> **Problem details**:
The word "PExt" may appear in some lines of the data; copy every such line.

*** Begin section ***

(* ===== verification/Validators.v ===== *)
(** * gemmill/types/validator.go and validator_set.go

    A validator set keeps its validators sorted by address, a running
    [Accum] per validator from which [IncrementAccum] picks the proposer with
    the heap of [GoHeap], and two caches: the proposer (a pointer) and the
    total voting power.  Voting powers and accums are [int64]. *)
From S2P Require Import Prelude GoHeap Wire WireReflect Types SimpleTree.
Import WireReflect SimpleTree.

Record Validator := mkVal {
  val_Address : bytes;
  val_PubKey : PubKey;
  val_VotingPower : Z;
  val_Accum : Z;
  val_IsCA : bool
}.

#[export] Instance Validator_eq_dec : EqDecision Validator.
Proof. solve_decision. Defined.

Definition T_Validator : rtype :=
  TStruct [field T_bytes; field T_PubKey; field TInt64; field TInt64; field TBool].
Definition val_val (v : Validator) : gval :=
  VStruct [VBytes (val_Address v); pk_val (val_PubKey v); VInt (val_VotingPower v);
           VInt (val_Accum v); VBool (val_IsCA v)].

Definition NewValidator `{Crypto} (pubKey : PubKey) (votingPower : Z) (isCA : bool) : Validator :=
  mkVal (Address pubKey) pubKey votingPower 0 isCA.

Definition set_Accum (a : Z) (v : Validator) : Validator :=
  mkVal (val_Address v) (val_PubKey v) (val_VotingPower v) a (val_IsCA v).

(** [v] and [other] are pointers: a tag [P] with the value behind it. *)
Definition CompareAccum {P} (v : option (P * Validator)) (other : P * Validator) : res (P * Validator) :=
  match v with
  | None => Ok other
  | Some v =>
      if val_Accum other.2 <? val_Accum v.2 then Ok v
      else if val_Accum v.2 <? val_Accum other.2 then Ok other
      else match bytes_cmp (val_Address v.2) (val_Address other.2) with
           | Lt => Ok v
           | Gt => Ok other
           | Eq => Panic
           end
  end.

(** [Validator.Hash] hashes the pointer's encoding. *)
Definition val_Hash `{Crypto} (v : Validator) : res bytes :=
  SimpleHashFromBinary (VPtr (val_val v)) (TPtr T_Validator).

Module ValidatorSet.

(** The [proposer] field points into this set's own slice or, after [Copy],
    at a validator of the copied set; nothing reads the [Accum] of the
    latter. *)
Inductive pointer := PIn (i : nat) | PExt (v : Validator).

Record t := mk {
  Validators : list Validator;
  proposer : option pointer;
  totalVotingPower : Z
}.

Definition set_validators (l : list Validator) (vs : t) : t := mk l (proposer vs) (totalVotingPower vs).
Definition set_proposer (p : option pointer) (vs : t) : t := mk (Validators vs) p (totalVotingPower vs).

Definition follow (vs : t) (p : pointer) : res Validator :=
  match p with PIn i => deref (Validators vs !! i) | PExt v => Ok v end.

(** [sort.Sort(ValidatorsByAddress(...))] *)
Fixpoint insert_val (v : Validator) (l : list Validator) : list Validator :=
  match l with
  | [] => [v]
  | x :: l' =>
      if bytes_ltb (val_Address v) (val_Address x) then v :: x :: l' else x :: insert_val v l'
  end.
Definition sort_vals (l : list Validator) : list Validator :=
  foldl (fun acc v => insert_val v acc) [] l.

Definition Size (vs : t) : Z := Z.of_nat (length (Validators vs)).

Definition TotalVotingPower (vs : t) : Z * t :=
  if totalVotingPower vs =? 0 then
    let total := foldl (fun acc v => i64 (acc + val_VotingPower v)) 0 (Validators vs) in
    (total, mk (Validators vs) (proposer vs) total)
  else (totalVotingPower vs, vs).

(** [accumComparable]: the greatest accum first. *)
Record accumComparable := AC { ac : Z }.
#[export] Instance accum_comparable : Comparable accumComparable := fun a b => ac b <? ac a.

#[local] Abbreviation heap := (list (@GoHeap.pqItem nat accumComparable)).

Fixpoint push_all (i : nat) (l : list Validator) (h : heap) : heap :=
  match l with
  | [] => h
  | v :: l' => push_all (S i) l' (GoHeap.hPush h i (AC (val_Accum v)))
  end.

(** The [times] turns of the second loop; [k] of them are left. *)
Fixpoint inc_loop (k : nat) (vs : t) (h : heap) : res t :=
  match k with
  | O => Ok vs
  | S k' =>
      let! mostest := deref (GoHeap.Peek h) in
      let vs := if (k' =? 0)%nat then set_proposer (Some (PIn mostest)) vs else vs in
      let! v := deref (Validators vs !! mostest) in
      let '(total, vs) := TotalVotingPower vs in
      let accum := i64 (val_Accum v - total) in
      let vs := set_validators (<[mostest := set_Accum accum v]> (Validators vs)) vs in
      let! h := GoHeap.hUpdate h mostest (AC accum) in
      inc_loop k' vs h
  end.

Definition add_power (times : Z) (v : Validator) : Validator :=
  set_Accum (i64 (val_Accum v + i64 (val_VotingPower v * times))) v.
(** The loop that copies the bucket's votes over [votes]. *)
Fixpoint copy_over (i : nat) (from to : list (option Vote)) : res (list (option Vote)) :=
  match from with
  | [] => Ok to
  | None :: from' => copy_over (S i) from' to
  | Some v :: from' =>
      let! to := go_store to (Z.of_nat i) (Some v) in copy_over (S i) from' to
  end.

(** The vote goes to its bucket, and the quorum is checked. *)
Definition add_to_bucket (s : t) (bucket : blockVotes) (vote : Vote) (blockKey : bytes) (votingPower : Z)
    : res t :=
  let origSum := bv_sum bucket in
  let '(total, valSet) := ValidatorSet.TotalVotingPower (valSet s) in
  let quorum := i64 (two_thirds total + 1) in
  let s := set_valSet valSet s in
  let! bucket := bv_addVerifiedVote bucket vote votingPower in
  let s := set_byBlock (<[blockKey := bucket]> (votesByBlock s)) s in
  if (origSum <? quorum) && (quorum <=? bv_sum bucket) then
    match maj23 s with
    | Some _ => Ok s
    | None =>
        let s := set_maj23 (Some (v_BlockID vote)) s in
        let! vs := copy_over 0 (bv_votes bucket) (votes s) in
        Ok (set_votes (votesBitArray s) vs (sum s) s)
    end
  else Ok s.

Definition addVerifiedVote (s : t) (vote : Vote) (blockKey : bytes) (votingPower : Z)
    : res (bool * option Vote * t) :=
  let! (s, conflicting) := place_vote s vote blockKey votingPower in
  match votesByBlock s !! blockKey, conflicting with
  | Some bucket, Some _ =>
      if bv_peerMaj23 bucket then
        let! s := add_to_bucket s bucket vote blockKey votingPower in Ok (true, conflicting, s)
      else Ok (false, conflicting, s)
  | Some bucket, None =>
      let! s := add_to_bucket s bucket vote blockKey votingPower in Ok (true, None, s)
  | None, Some _ => Ok (false, conflicting, s)
  | None, None =>
      let! bucket := newBlockVotes false (ValidatorSet.Size (valSet s)) in
      let! s := add_to_bucket s bucket vote blockKey votingPower in Ok (true, None, s)
  end.

Section Ops.
Context `{Crypto}.

Definition addVote (s : t) (vote : Vote) : res (bool * option vote_err * t) :=
  let valIndex := v_ValidatorIndex vote in
  let valAddr := v_ValidatorAddress vote in
  let blockKey := Key (v_BlockID vote) in
  if (valIndex <? 0) || (length valAddr =? 0)%nat then Panic
  else if negb (v_Height vote =? height s) || negb (v_Round vote =? round s)
          || negb (v_Type vote =? type_ s)
  then Ok (false, Some ErrVoteUnexpectedStep, s)
  else
    let! (lookupAddr, val) := ValidatorSet.GetByIndex (valSet s) valIndex in
    if negb (bytes_eqb valAddr lookupAddr) then Ok (false, Some ErrVoteInvalidValidatorAddress, s)
    else
      let! existing := getVote s valIndex blockKey in
      match existing with
      | Some ex =>
          let! exSig := deref (v_Signature ex) in
          let same := match v_Signature vote with Some sg => sig_Equals exSig sg | None => false end in
          Ok (false, if same then None else Some ErrVoteInvalidSignature, s)
      | None =>
          if negb (VerifyBytes (val_PubKey val) (SignBytes_vote (chainID s) vote) (v_Signature vote))
          then Ok (false, Some ErrVoteInvalidSignature, s)
          else
            let! (added, conflicting, s') := addVerifiedVote s vote blockKey (val_VotingPower val) in
            match conflicting with
            | Some c => Ok (added, Some (ErrVoteConflictingVotes c vote), s')
            | None => if added then Ok (true, None, s') else Panic
            end
      end.

Definition AddVote (s : option t) (vote : Vote) : res (bool * option vote_err * t) :=
  match s with None => Panic | Some s => addVote s vote end.

End Ops.

Definition SetPeerMaj23 (s : t) (peerID : bytes) (blockID : BlockID) : res t :=
  let blockKey := Key blockID in
  match peerMaj23s s !! peerID with
  | Some _ => Ok s
  | None =>
      let s := set_peerMaj23s (<[peerID := blockID]> (peerMaj23s s)) s in
      match votesByBlock s !! blockKey with
      | Some b =>
          Ok (set_byBlock (<[blockKey := mkBV true (bv_bitArray b) (bv_votes b) (bv_sum b)]> (votesByBlock s)) s)
      | None =>
          let! b := newBlockVotes true (ValidatorSet.Size (valSet s)) in
          Ok (set_byBlock (<[blockKey := b]> (votesByBlock s)) s)
      end
  end.

(** ** Reading *)
Definition BitArray_ (s : option t) : option BitArray.t :=
  match s with None => None | Some s => BitArray.Copy (votesBitArray s) end.

Definition BitArrayByBlockID (s : option t) (blockID : BlockID) : option BitArray.t :=
  match s with
  | None => None
  | Some s => match votesByBlock s !! Key blockID with
              | Some b => BitArray.Copy (bv_bitArray b)
              | None => None
              end
  end.

Definition GetByIndex (s : option t) (valIndex : Z) : res (option Vote) :=
  match s with None => Ok None | Some s => go_index (votes s) valIndex end.

Definition GetByAddress (s : option t) (address : bytes) : res (option Vote) :=
  match s with
  | None => Ok None
  | Some s =>
      match ValidatorSet.GetByAddress (valSet s) address with
      | (_, None) => Panic
      | (valIndex, Some _) => go_index (votes s) valIndex
      end
  end.

Definition HasTwoThirdsMajority (s : option t) : bool :=
  match s with None => false | Some s => bool_decide (is_Some (maj23 s)) end.

Definition IsCommit (s : option t) : bool :=
  match s with
  | None => false
  | Some s => if negb (type_ s =? VoteTypePrecommit) then false else bool_decide (is_Some (maj23 s))
  end.

Definition HasTwoThirdsAny (s : option t) : bool :=
  match s with
  | None => false
  | Some s => two_thirds (ValidatorSet.TotalVotingPower (valSet s)).1 <? sum s
  end.

Definition HasAll (s : t) : bool := sum s =? (ValidatorSet.TotalVotingPower (valSet s)).1.

Definition TwoThirdsMajority (s : option t) : BlockID * bool :=
  match s with
  | None => (nilBlockID, false)
  | Some s => match maj23 s with Some b => (b, true) | None => (nilBlockID, false) end
  end.

(** ** Counting votes *)
Fixpoint tally (vals : list Validator) (vs : list (option Vote)) : Z :=
  match vals, vs with
  | val :: vals', Some _ :: vs' => val_VotingPower val + tally vals' vs'
  | _ :: vals', None :: vs' => tally vals' vs'
  | _, _ => 0
  end.

Definition filled (o : option Vote) : bool := match o with Some _ => true | None => false end.

Lemma tally_ext vals vs vs' : map filled vs = map filled vs' -> tally vals vs = tally vals vs'.
Proof.
  revert vs vs'. induction vals as [|val vals IH]; intros vs vs' E; [done|].
  destruct vs as [|o vs], vs' as [|o' vs']; simplify_eq/=; [done|].
  destruct o, o'; simplify_eq/=; by rewrite (IH vs vs').
Qed.
Lemma AddPart_ok ps p :
  inv ps -> 0 <= pt_Index p -> Forall short (pt_Proof p) ->
  exists added err ps', AddPart ps p true = Ok (added, err, ps') /\ inv ps' /\ add_outcome ps p added err ps'.
Proof using Type.
  intros Hi Hidx Hsh. unfold AddPart. pose proof (inv_len _ Hi) as Hlen.
  destruct (Z.leb_spec (total ps) (pt_Index p)).
  { do 3 eexists. split; [reflexivity|]. split; [done|]. by constructor. }
  destruct (lookup_lt_is_Some_2 (parts ps) (Z.to_nat (pt_Index p)) ltac:(lia)) as [o Ho].
  assert (go_index (parts ps) (pt_Index p) = Ok o) as ->.
  { unfold go_index. destruct (Z.ltb_spec (pt_Index p) 0); [lia|]. by rewrite Ho. }
  cbn [rbind]. destruct o as [q|].
  { do 3 eexists. split; [reflexivity|]. split; [done|]. by econstructor. }
  destruct (Verify_total (pt_Proof p) (pt_Index p) (total ps) (Part_Hash p) (hash ps) ltac:(lia) Hidx) as [b Eb].
  rewrite Eb. cbn [rbind]. destruct b; cbn [negb].
  2:{ do 3 eexists. split; [reflexivity|]. split; [done|]. by constructor. }
  unfold go_store. destruct (Z.ltb_spec (pt_Index p) 0); [lia|].
  destruct (Z.leb_spec (Z.of_nat (length (parts ps))) (pt_Index p)); [lia|]. cbn [orb rbind].
  destruct (bits_wf_set _ _ _ (pt_Index p) (inv_bits _ Hi) ltac:(lia)) as (ba & -> & Hba). cbn [rbind].
  do 3 eexists. split; [reflexivity|]. split; [|by eapply ao_added].
  split; simpl.
  - by rewrite length_insert.
  - intros i q Hq. destruct (decide (Z.to_nat (pt_Index p) = i)) as [<-|].
    + rewrite list_lookup_insert_eq in Hq by lia. injection Hq as <-. split_and!; [lia| |done]. by rewrite Z2Nat.id.
    + rewrite list_lookup_insert_ne in Hq by done. by apply (inv_parts _ Hi).
  - eapply bits_wf_ext; [|exact Hba]. intros j Hj. simpl. destruct (Z.eqb_spec (pt_Index p) j) as [<-|].
    + by rewrite list_lookup_insert_eq by lia.
    + by rewrite list_lookup_insert_ne by lia.
  - rewrite filled_insert by done. rewrite (inv_count _ Hi). lia.
Qed.

(** ** A receiver: parts from anyone *)
Inductive step : t -> t -> Prop :=
| step_AddPart ps p added err ps' :
    Forall short (pt_Proof p) -> AddPart ps p true = Ok (added, err, ps') -> step ps ps'.

Lemma ps_step_inv ps ps' : inv ps -> step ps ps' -> inv ps' /\ total ps' = total ps /\ hash ps' = hash ps.
Proof using Type.
  intros Hi Hst. destruct Hst as [ps0 p added err ps1 Hsh E]. destruct (decide (0 <= pt_Index p)) as [Hp|Hp].
  - destruct (AddPart_ok ps0 p Hi Hp Hsh) as (a & e & ps2 & E2 & Hi2 & Ho).
    rewrite E in E2. injection E2 as -> -> ->. split; [done|]. by destruct Ho.
  - unfold AddPart in E. pose proof (inv_len _ Hi). destruct (Z.leb_spec (total ps0) (pt_Index p)); [lia|].
    unfold go_index in E. destruct (Z.ltb_spec (pt_Index p) 0); [done|lia].
Qed.

Lemma ps_reach_inv ps ps' : inv ps -> rtc step ps ps' -> inv ps' /\ total ps' = total ps /\ hash ps' = hash ps.
Proof using Type.
  intros Hi Hr. induction Hr as [ps|ps ps1 ps2 Hs _ IH]; [done|].
  destruct (ps_step_inv ps ps1 Hi Hs) as (Hi1 & Et & Eh). destruct (IH Hi1) as (? & ? & ?). split; [done|].
  by rewrite <- Et, <- Eh.
Qed.

(** ** The reader *)
Definition bytes_of (o : option Part) : bytes := match o with Some p => pt_Bytes p | None => [] end.

Definition content (r : reader) : bytes :=
  rd_rest r ++ concat (map bytes_of (drop (Z.to_nat (rd_i r + 1)) (rd_parts r))).

Definition rd_ok (r : reader) : Prop :=
  0 <= rd_i r /\ forall i o, rd_parts r !! i = Some o -> is_Some o.

Definition rd_fuel (r : reader) : nat :=
  (2 * (length (rd_parts r) - Z.to_nat (rd_i r)) + (if decide (rd_rest r = []) then 1 else 2))%nat.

*** End section ***

> **Solution to the exercise**:
Inductive pointer := PIn (i : nat) | PExt (v : Validator).
  match p with PIn i => deref (Validators vs !! i) | PExt v => Ok v end.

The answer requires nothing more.